Patients with complex regional pain syndrome (CRPS) often show distinct neurocognitive dysfunctions, which were initially termed “neglect-like symptoms.” So far, particularly the patients’ feelings about the affected extremity, motor, and sensory aspects of the “neglect-like symptoms” have been investigated, possibly pointing to a disturbed body schema. Because patients with classical neurological neglect show diminished awareness regarding the perception of their body, as well as of the space around them, our hypothesis was that CRPS patients exhibit some signs of personal neglect and extrapersonal visuospatial problems over and beyond those seen in patients simply suffering from limb pain. We used quantitative sensory testing and motor assessment aimed at detecting motor and sensory loss, a standardized questionnaire calculating a neglect score, and applied a detailed neuropsychological test battery assessing different parietal lobe functions, including visual neglect. We examined 20 CRPS patients and 2 matched control groups, one consisting of healthy subjects and the other one of patients with limb pain other than CRPS. Results show significant higher neglect scores for CRPS patients and the pain control group, but interestingly, CRPS patients and pain patients were indistinguishable. The results of the neuropsychological test battery did not demonstrate systematic variances, which would be indicative of a classical neurological neglect in CRPS patients, even though there were 3 CRPS patients who differed ≥ 2 SD from the mean of our healthy control group, with poorer results in ≥ 3 different tests. We assume that the “neglect-like syndrome” in most CRPS patients is different from typical neglect.
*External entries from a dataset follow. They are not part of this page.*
(** ** Foreign keys under voting *)

Lemma trace_effects_of (pid : nat) (s : System) (e : Effect) :
  (pid, e) ∈ trace s -> e ∈ effects_of pid s.
Proof.
  intros Hin. unfold effects_of. apply list_elem_of_fmap. exists (pid, e).
  split; [done|]. by apply list_elem_of_filter.
Qed.

(** Every vote of the trace was admitted by the handler that inserted
    it. *)
Lemma inserted_admitted (st0 : Store) (requests : list Request) (s : System)
    (v : Vote.t) :
  well_phased st0 requests s ->
  v ∈ inserted (snd <$> trace s) ->
  exists pid req o poll,
    requests !! pid = Some req /\ admits st0 req o poll v
    /\ Inserted v ∈ effects_of pid s.
Proof.
  intros (_ & _ & Hpids & Hph) Hin. apply elem_of_inserted in Hin.
  apply list_elem_of_fmap in Hin as ([pid e] & He & Hin). cbn in He. subst e.
  destruct (Hpids _ _ Hin) as [p Hp].
  destruct (Hph _ _ Hp) as (req & Hreq & Hphase).
  pose proof (trace_effects_of _ _ _ Hin) as Heff.
  destruct (phase_effects _ _ _ _ Hphase)
    as [Hnil|(o & poll & v' & Hadm & [[Heq _]|(st & order & to & _ & _ & _ & Heq)])];
    rewrite ?Hnil, ?Heq in Heff.
  - by apply elem_of_nil in Heff.
  - apply list_elem_of_singleton in Heff as [= ->]. exists pid, req, o, poll.
    rewrite Heq. split; [done|]. split; [done|]. apply list_elem_of_here.
  - apply elem_of_cons in Heff as [[= ->]|Heff].
    + exists pid, req, o, poll. rewrite Heq. split; [done|]. split; [done|].
      apply list_elem_of_here.
    + apply list_elem_of_singleton in Heff. discriminate.
Qed.

Lemma foreign_keys_run vu (w : World) (requests : list Request)
    (schedule : list Action) :
  foreign_keys (db w) ->
  foreign_keys (db (world (sys_run vu schedule (serve w requests)))).
Proof.
  intros [Hopts Hvotes].
  pose proof (well_phased_run vu _ _ schedule _ (well_phased_serve w requests)) as Hwf.
  destruct Hwf as (Htab & Hv & Hrest).
  assert (Hwf : well_phased (db w) requests (sys_run vu schedule (serve w requests)))
    by (by split).
  split.
  - intros o. pose proof Htab as (_ & _ & Ho). rewrite Ho.
    rewrite (same_tables_find_poll _ (db w)) by done. apply Hopts.
  - intros v. rewrite Hv, elem_of_app.
    rewrite (same_tables_find_option _ (db w)) by done. intros [Hin|Hin].
    + by apply Hvotes.
    + destruct (inserted_admitted _ _ _ _ Hwf Hin)
        as (pid & req & o & poll & _ & (_ & Ho & _) & _). by eexists.
Qed.

(** X8: voting keeps the foreign keys of the store.  If every option
    has its poll and every vote its option before, the same holds after
    any interleaving of [submitVote] handlers and socket events, finished
    or not; the polls and the options are the rows they were, and the
    votes there were are still there, in their places. *)
Theorem submitVote_keeps_foreign_keys (vu : Store -> string -> string -> Vote.t -> bool)
    (w : World) (requests : list Request) (schedule : list Action) :
  foreign_keys (db w) ->
  foreign_keys (db (world (sys_run vu schedule (serve w requests))))
  /\ polls (db (world (sys_run vu schedule (serve w requests)))) = polls (db w)
  /\ pollOptions (db (world (sys_run vu schedule (serve w requests))))
     = pollOptions (db w)
  /\ votes (db w) `prefix_of` votes (db (world (sys_run vu schedule (serve w requests)))).
Proof.
  intros Hfk. split; [by apply foreign_keys_run|].
  destruct (well_phased_run vu _ _ schedule _ (well_phased_serve w requests))
    as ((_ & Hpolls & Hopts) & Hvotes & _).
  split; [done|]. split; [done|]. rewrite Hvotes. by apply prefix_app_r.
Qed.

Lemma submitVote_keeps_foreign_keys_witness :
  foreign_keys (db (world (sys_run unique_voter_poll race
                             (serve seed_world carol_requests))))
  /\ polls (db (world (sys_run unique_voter_poll race (serve seed_world carol_requests))))
     = polls (db seed_world)
  /\ pollOptions (db (world (sys_run unique_voter_poll race
                               (serve seed_world carol_requests))))
     = pollOptions (db seed_world)
  /\ votes (db seed_world)
     `prefix_of` votes (db (world (sys_run unique_voter_poll race
                                     (serve seed_world carol_requests)))).
Proof.
  exact (submitVote_keeps_foreign_keys unique_voter_poll seed_world carol_requests race
           seed_foreign_keys).
Defined.

(** A handler that answered 201 answered with the vote it inserted. *)
Lemma phase_answered_201 (st0 : Store) (req : Request) (r : Response)
    (effs : list Effect) :
  phase st0 req (Ret r) effs -> status r = 201 ->
  exists o poll v,
    admits st0 req o poll v /\ r = answer_201 req (v, o, poll)
    /\ Inserted v ∈ effs.
Proof.
  intros Hphase H201.
  destruct (phase_Ret _ _ _ _ Hphase) as [(_ & v0 & rest & Heffs)|[_ Hst]].
  - destruct (phase_effects _ _ _ _ Hphase)
      as [Hnil|(o & poll & v & Hadm & [[_ Hnot]|(st & order & to & _ & _ & Hr & Heq)])].
    + by rewrite Hnil in Heffs.
    + by destruct (Hnot r).
    + injection Hr as ->. exists o, poll, v. split; [done|]. split; [done|].
      rewrite Heq. apply list_elem_of_here.
  - rewrite H201 in Hst. exfalso.
    repeat (apply elem_of_cons in Hst as [Hst|Hst]; [discriminate|]).
    by apply elem_of_nil in Hst.
Qed.

(** X9: an accepted vote shows up among the voter's votes.  In any
    interleaving over a store whose foreign keys hold, once a
    [submitVote] handler has answered 201, [getUserVotes] for the same
    user answers 200 with a list that holds the very vote, option and
    poll of the 201 answer. *)
Theorem accepted_vote_listed (vu : Store -> string -> string -> Vote.t -> bool)
    (w : World) (requests : list Request) (schedule : list Action)
    (pid : nat) (req : Request) (r : Response) :
  foreign_keys (db w) ->
  requests !! pid = Some req ->
  procs (sys_run vu schedule (serve w requests)) !! pid = Some (Ret r) ->
  status r = 201 ->
  exists rows row,
    getUserVotes (db (world (sys_run vu schedule (serve w requests)))) req
    = {| status := 200; json := JObj [("votes", JArr (map user_vote_json rows))] |}
    /\ row ∈ rows
    /\ r = answer_201 req row
    /\ Vote.userId (row_vote row) = User.id (user req)
    /\ prop "pollOptionId" (body req) = Some (JStr (Vote.pollOptionId (row_vote row))).
Proof.
  intros Hfk Hreq Hp H201.
  pose proof (well_phased_run vu _ _ schedule _ (well_phased_serve w requests)) as Hwf.
  destruct Hwf as (Htab & Hv & Hpids & Hph).
  destruct (Hph _ _ Hp) as (req' & Hreq' & Hphase).
  rewrite Hreq in Hreq'. injection Hreq' as <-.
  destruct (phase_answered_201 _ _ _ _ Hphase H201)
    as (o & poll & v & (Hid & Ho & Hpoll & Hpub & Hu) & -> & Hin).
  destruct (vote_findMany_rows _ (User.id (user req)) (foreign_keys_run vu w requests schedule Hfk))
    as (rows & Hrows & Hperm & _ & Hall).
  assert (Hv' : v ∈ map row_vote rows).
  { rewrite Hperm. apply list_elem_of_filter. split; [done|]. rewrite Hv.
    apply elem_of_app. right. apply elem_of_inserted. by eapply effects_of_trace. }
  apply list_elem_of_fmap in Hv' as ([[v' o'] p'] & Heq & Hrow).
  unfold row_vote in Heq. cbn in Heq. subst v'.
  rewrite Forall_forall in Hall. destruct (Hall _ Hrow) as [Ho' Hp'].
  unfold row_vote in Ho'. cbn in Ho', Hp'.
  rewrite (same_tables_find_option _ (db w)), Ho in Ho' by done. injection Ho' as <-.
  rewrite (same_tables_find_poll _ (db w)), Hpoll in Hp' by done. injection Hp' as <-.
  exists rows, (v, o, poll). unfold getUserVotes. rewrite Hrows. by repeat split.
Qed.

Lemma accepted_vote_listed_witness :
  exists rows row,
    getUserVotes (db (world (sys_run unique_voter_poll alone
                               (serve seed_world [vote_request carol "o2"]))))
      (vote_request carol "o2")
    = {| status := 200; json := JObj [("votes", JArr (map user_vote_json rows))] |}
    /\ row ∈ rows
    /\ answer_201 (vote_request carol "o2")
         (Vote.mk "c1" "u3" "o2" 1, PollOption.mk "o2" "Python" "p1",
          Poll.mk "p1" "What is your favorite programming language?" true "u1")
       = answer_201 (vote_request carol "o2") row
    /\ Vote.userId (row_vote row) = User.id (user (vote_request carol "o2"))
    /\ prop "pollOptionId" (body (vote_request carol "o2"))
       = Some (JStr (Vote.pollOptionId (row_vote row))).
Proof.
  refine (accepted_vote_listed unique_voter_poll seed_world [vote_request carol "o2"]
            alone 0 (vote_request carol "o2")
            (answer_201 (vote_request carol "o2")
               (Vote.mk "c1" "u3" "o2" 1, PollOption.mk "o2" "Python" "p1",
                Poll.mk "p1" "What is your favorite programming language?" true "u1"))
            seed_foreign_keys eq_refl _ eq_refl).
  vm_compute. reflexivity.
Defined.

(** ** An accepted vote *)

Lemma only_not_voted vu (st : Store) (V P oid : string) (o : PollOption.t) :
  unique_only_voter_and_poll vu ->
  find_option st oid = Some o -> PollOption.pollId o = P ->
  not_voted st V P ->
  existsb (vu st V oid) (votes st) = false.
Proof.
  intros Honly Ho HP Hnot. destruct (existsb _ _) eqn:Hex; [|done].
  exfalso. apply existsb_exists in Hex as (v & Hin & Hv).
  apply Honly in Hv as [Hu Hp].
  apply (Hnot v); [by apply list_elem_of_In|done|].
  rewrite Hp. unfold poll_of_option. by rewrite Ho, <- HP.
Qed.

Lemma insert_vote_find_poll (st : Store) (userId oid id : string) :
  find_poll (insert_vote st userId oid).2 id = find_poll st id.
Proof. done. Qed.

Lemma sum_Permutation (l l' : list Z) :
  l ≡ₚ l' -> foldr Z.add 0 l = foldr Z.add 0 l'.
Proof. induction 1; cbn; lia. Qed.

(** Two reads of one poll from one store differ in the order of the
    options at most: the total and every option's count and percentage
    are the same. *)
Lemma tally_order (order order' : nat) (st : Store) (P : string) (r r' : PollResults) :
  tally <$> poll_findUnique order st P = Some r ->
  tally <$> poll_findUnique order' st P = Some r' ->
  pollId r = pollId r' /\ question r = question r'
  /\ totalVotes r = totalVotes r' /\ options r ≡ₚ options r'.
Proof.
  unfold poll_findUnique. destruct (find_poll st P) as [poll|]; [|done].
  cbn [fmap option_fmap option_map]. intros [= <-] [= <-].
  assert (Hperm : map (fun o => (o, count_votes st (PollOption.id o)))
                      (returned order (options_of st P))
                  ≡ₚ map (fun o => (o, count_votes st (PollOption.id o)))
                         (returned order' (options_of st P))).
  { apply Permutation_map. by rewrite !returned_Permutation. }
  assert (Htotal : foldr Z.add 0
                     (snd <$> map (fun o => (o, count_votes st (PollOption.id o)))
                                  (returned order (options_of st P)))
                   = foldr Z.add 0
                       (snd <$> map (fun o => (o, count_votes st (PollOption.id o)))
                                    (returned order' (options_of st P)))).
  { apply sum_Permutation. by apply fmap_Permutation. }
  split; [done|]. split; [done|]. rewrite !tally_total, !tally_options.
  split; [done|]. rewrite Htotal. by apply Permutation_map.
Qed.
(** C9: after any sequence of ingest calls and scans on a fresh analyzer,
    the history of every key holds at most 1000 entries: it is the last 1000
    of the entries pushed for that key, in the order of the calls.  After
    1001 pushes the first entry is gone and the 1000 later ones remain, the
    newest last. *)
Theorem history_capacity_fifo :
  forall (np : NumPy) (calls : list Call) (exchange symbol : string),
    let after := run_calls ArbitrageAnalyzer_init calls in
    let pushed := map entry_of (filter (for_key exchange symbol) (ingested calls)) in
    (List.length (history after exchange symbol) <= 1000)%nat
    /\ history after exchange symbol = Py.last_n 1000 pushed
    /\ (forall oldest rest,
          pushed = oldest :: rest -> List.length rest = 1000%nat ->
          history after exchange symbol = rest).
Proof.
  intros np calls exchange symbol after pushed.
  assert (E : history after exchange symbol = Py.last_n 1000 pushed).
  { unfold after. rewrite history_run_calls; [reflexivity|].
    cbn. apply Nat.le_0_l. }
  repeat split.
  - rewrite E. apply last_n_length.
  - exact E.
  - intros oldest rest Hp Hlen. rewrite E, Hp. now apply last_n_drop_oldest.
Qed.

Lemma history_capacity_fifo_witness :
  history
    (run_calls (np := textbook_numpy) ArbitrageAnalyzer_init
       (Scan 0 :: map Ingest (ticks 1001)))
    "OKX" "BTC-USDT"
  = map entry_of (tl (ticks 1001)).
Proof.
  destruct (history_capacity_fifo textbook_numpy (Scan 0 :: map Ingest (ticks 1001))
              "OKX" "BTC-USDT") as (_ & _ & Hfifo).
  apply (Hfifo (entry_of (hd (Build_Update 0 "" "" 0 0 0) (ticks 1001)))).
  - vm_compute. reflexivity.
  - vm_compute. reflexivity.
Defined.

(** ** The order of binary64 floats

    [<?] and [<=?] are specified by [SFcompare] on the decoded floats; NaN
    compares with nothing. *)

Section FloatOrder.

Ltac cmp_cases :=
  repeat match goal with
    | |- context [Z.compare ?x ?y] => destruct (Z.compare_spec x y)
    | H : context [Z.compare ?x ?y] |- _ => destruct (Z.compare_spec x y)
    | |- context [Pos.compare_cont Eq ?x ?y] =>
        change (Pos.compare_cont Eq x y) with (Pos.compare x y);
        destruct (Pos.compare_spec x y)
    | H : context [Pos.compare_cont Eq ?x ?y] |- _ =>
        change (Pos.compare_cont Eq x y) with (Pos.compare x y) in H;
        destruct (Pos.compare_spec x y)
    end;
  simpl in *; try discriminate; try reflexivity; try lia.

Lemma SFcompare_lt_trans a b c :
  SFcompare a b = Some Lt -> SFcompare b c = Some Lt -> SFcompare a c = Some Lt.
Proof.
  destruct a as [[]|[]| |[] ma ea], b as [[]|[]| |[] mb eb], c as [[]|[]| |[] mc ec];
    simpl; intros H1 H2; try discriminate; try reflexivity;
    injection H1 as H1; injection H2 as H2; f_equal; cmp_cases.
Qed.

Lemma SFcompare_lt_eq_trans a b c :
  SFcompare a b = Some Lt -> SFcompare b c = Some Eq -> SFcompare a c = Some Lt.
Proof.
  destruct a as [[]|[]| |[] ma ea], b as [[]|[]| |[] mb eb], c as [[]|[]| |[] mc ec];
    simpl; intros H1 H2; try discriminate; try reflexivity;
    injection H1 as H1; injection H2 as H2; f_equal; cmp_cases.
Qed.

Lemma SFcompare_lt_not_ge a b :
  SFcompare a b = Some Lt -> SFcompare b a = Some Gt.
Proof.
  destruct a as [[]|[]| |[] ma ea], b as [[]|[]| |[] mb eb];
    simpl; intros H1; try discriminate; try reflexivity;
    injection H1 as H1; f_equal; cmp_cases.
Qed.

Local Open Scope float_scope.

Lemma ltb_leb_trans x y z : (x <? y) = true -> (y <=? z) = true -> (x <? z) = true.
Proof.
  rewrite !ltb_spec, leb_spec. unfold SFltb, SFleb.
  destruct (SFcompare (Prim2SF x) (Prim2SF y)) as [[]|] eqn:E1; try discriminate.
  destruct (SFcompare (Prim2SF y) (Prim2SF z)) as [[]|] eqn:E2; try discriminate;
    intros _ _.
  - now rewrite (SFcompare_lt_eq_trans _ _ _ E1 E2).
  - now rewrite (SFcompare_lt_trans _ _ _ E1 E2).
Qed.

Lemma ltb_leb x y : (x <? y) = true -> (x <=? y) = true.
Proof.
  rewrite ltb_spec, leb_spec. unfold SFltb, SFleb.
  now destruct (SFcompare (Prim2SF x) (Prim2SF y)) as [[]|].
Qed.

Lemma ltb_not_geb x y : (x <? y) = true -> (y <=? x) = false.
Proof.
  rewrite ltb_spec, leb_spec. unfold SFltb, SFleb.
  destruct (SFcompare (Prim2SF x) (Prim2SF y)) as [[]|] eqn:E; try discriminate.
  intros _. now rewrite (SFcompare_lt_not_ge _ _ E).
Qed.


End FloatOrder.

(** ** Loops inside [try] *)

Section CollectFacts.
Context {A : Type}.
Implicit Types (steps : list (Py.result (option A))) (a : A).

Lemma collect_in steps a : In a (Py.collect steps) -> In (Py.Ok (Some a)) steps.
Proof.
  induction steps as [|[[x|]|e] r IH]; simpl; intros H; auto.
  - destruct H as [->|H]; auto.
  - contradiction.
Qed.

Lemma collect_all_none steps :
  (forall s, In s steps -> s = Py.Ok None) -> Py.collect steps = [].
Proof.
  induction steps as [|s r IH]; simpl; intros H; auto.
  rewrite (H s) by auto. apply IH. intros; apply H; auto.
Qed.

(** Without an exception every appended item is in the result. *)
Lemma in_collect steps a :
  (forall e, ~ In (Py.Raise e) steps) ->
  In (Py.Ok (Some a)) steps -> In a (Py.collect steps).
Proof.
  induction steps as [|[[x|]|e] r IH]; simpl; intros Hok H; auto.
  - destruct H as [H|H]; [injection H as ->; auto|].
    right. apply IH; auto. intros e He. apply (Hok e); auto.
  - destruct H as [H|H]; [discriminate|].
    apply IH; auto. intros e He. apply (Hok e); auto.
  - exfalso. apply (Hok e); auto.
Qed.
End CollectFacts.

(** ** [max] keeps the first greatest item *)

Section MaxFacts.
Context {A : Type} (key : A -> float).
Local Open Scope float_scope.



End MaxFacts.

(** ** The signal *)

Section SignalFacts.
Context {np : NumPy}.
Local Open Scope float_scope.

Lemma latest_empty self exchange symbol :
  price_data self = [] -> latest self exchange symbol = None.
Proof. unfold latest. now intros ->. Qed.

Lemma exchange_prices_empty self symbol :
  price_data self = [] -> exchange_prices self symbol = [].
Proof.
  intros H. unfold exchange_prices.
  induction (exchanges self) as [|e r IH]; simpl; auto.
  unfold add_quote. now rewrite latest_empty.
Qed.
J Neuroinflammation. 2012 Jul 23;9(1):181. [Epub ahead of print]

Keratinocyte expression of inflammatory mediators plays a crucial role in substance P-induced acute and chronic pain.

Wei T, Guo TZ, Li WW, Hou S, Kingery W, Clark JD.


ABSTRACT: Tibia fracture in rats followed by cast immobilization leads to nociceptive, trophic, vascular and bone-related changes similar to those seen in Complex Regional Pain Syndrome (CRPS). Substance P (SP) mediated neurogenic inflammation may be responsible for some of the signs of CRPS in humans. We therefore hypothesized that SP acting through the SP receptor (NK1) leads to the CRPS-like changes found in the rat model. In the present study, we intradermally injected rats with SP and monitored hindpaw mechanical allodynia, temperature, and thickness as well as tissue levels of tumor necrosis factor-alpha (TNF-alpha), interleukin 1beta (IL-1beta), interleukin 6 (IL-6), and nerve growth factor-beta (NGF) for 72 h. Anti-NGF antibody was utilized to block the effects of SP-induced NGF up-regulation. Fracture rats treated with the selective NK1 receptor antagonist LY303870 prior to cast removal were assessed for BrdU, a DNA synthesis marker, incorporation in skin cells to examine cellular proliferation. Bone microarchitecture was measured using micro computed tomography (muCT). We observed that: (1) SP intraplantar injection induced mechanical allodynia, warmth and edema as well as the expression of nociceptive mediators in the hindpaw skin of normal rats, (2) LY303870 administered intraperitoneally after fracture attenuated allodynia, hindpaw unweighting, warmth, and edema, as well as cytokine and NGF expression, (3) LY303870 blocked fracture-induced epidermal thickening and BrdU incorporation after fracture, (4) anti-NGF antibody blocked SP-induced allodynia but not warmth or edema, and (5) LY303870 had no effect on bone microarchitecture. Collectively our data indicate that SP acting through NK1 receptors supports the nociceptive and vascular components of CRPS, but not the bone-related changes.